◆ What to work on ◆
Using the entries below, transcribe exactly the line containing "split; rewrite ?Hl, ?Hci, ?Hsi, ?Hst, ?Hsnap, ?Hla;" and each line that follows it to the end.

- Opening Delimiter -

(** Only the log and commit index of [n'] matter for [wf]. *)
Lemma wf_with n (l : list LogEntry) c n' :
  wf n → log n' = l → commitIndex n' = c → snapshotIndex n' = snapshotIndex n →
  snapshotTerm n' = snapshotTerm n → snapshot n' = snapshot n →
  lastApplied n' = lastApplied n →
  commitIndex n ≤ c ≤ snapshotIndex n + zlen l →
  snapshotIndex n + zlen l < max_int64 → wf n'.
Proof.
  intros [Hs Hc Ha Hr Hsn] Hl Hci Hsi Hst Hsnap Hla Hrange Hroom.
  split; rewrite ?Hl, ?Hci, ?Hsi, ?Hst, ?Hsnap, ?Hla; try done; lia.
Qed.

(** [wf] reads seven fields. *)
Lemma wf_same n n' :
  wf n → log n' = log n → commitIndex n' = commitIndex n →
  snapshotIndex n' = snapshotIndex n → snapshotTerm n' = snapshotTerm n →
  snapshot n' = snapshot n → lastApplied n' = lastApplied n → wf n'.
Proof. intros [? ? ? ? ?] Hl Hc Hs Ht Hn Ha. split; rewrite ?Hl, ?Hc, ?Hs, ?Ht, ?Hn, ?Ha; done. Qed.
End append_spec.

(** Equations between fields of updated nodes. *)
Ltac node_eq := unfold set_field; simpl; reflexivity.

(** [wf] of a node that differs in its log and commit index only. *)
Ltac wf_step := eapply wf_with; try done; simpl in *; lia.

- Closing Delimiter -

◆ Output below ◆
  split; rewrite ?Hl, ?Hci, ?Hsi, ?Hst, ?Hsnap, ?Hla; try done; lia.
Qed.

(** [wf] reads seven fields. *)
Lemma wf_same n n' :
  wf n → log n' = log n → commitIndex n' = commitIndex n →
  snapshotIndex n' = snapshotIndex n → snapshotTerm n' = snapshotTerm n →
  snapshot n' = snapshot n → lastApplied n' = lastApplied n → wf n'.
Proof. intros [? ? ? ? ?] Hl Hc Hs Ht Hn Ha. split; rewrite ?Hl, ?Hc, ?Hs, ?Ht, ?Hn, ?Ha; done. Qed.
End append_spec.

(** Equations between fields of updated nodes. *)
Ltac node_eq := unfold set_field; simpl; reflexivity.

(** [wf] of a node that differs in its log and commit index only. *)
Ltac wf_step := eapply wf_with; try done; simpl in *; lia.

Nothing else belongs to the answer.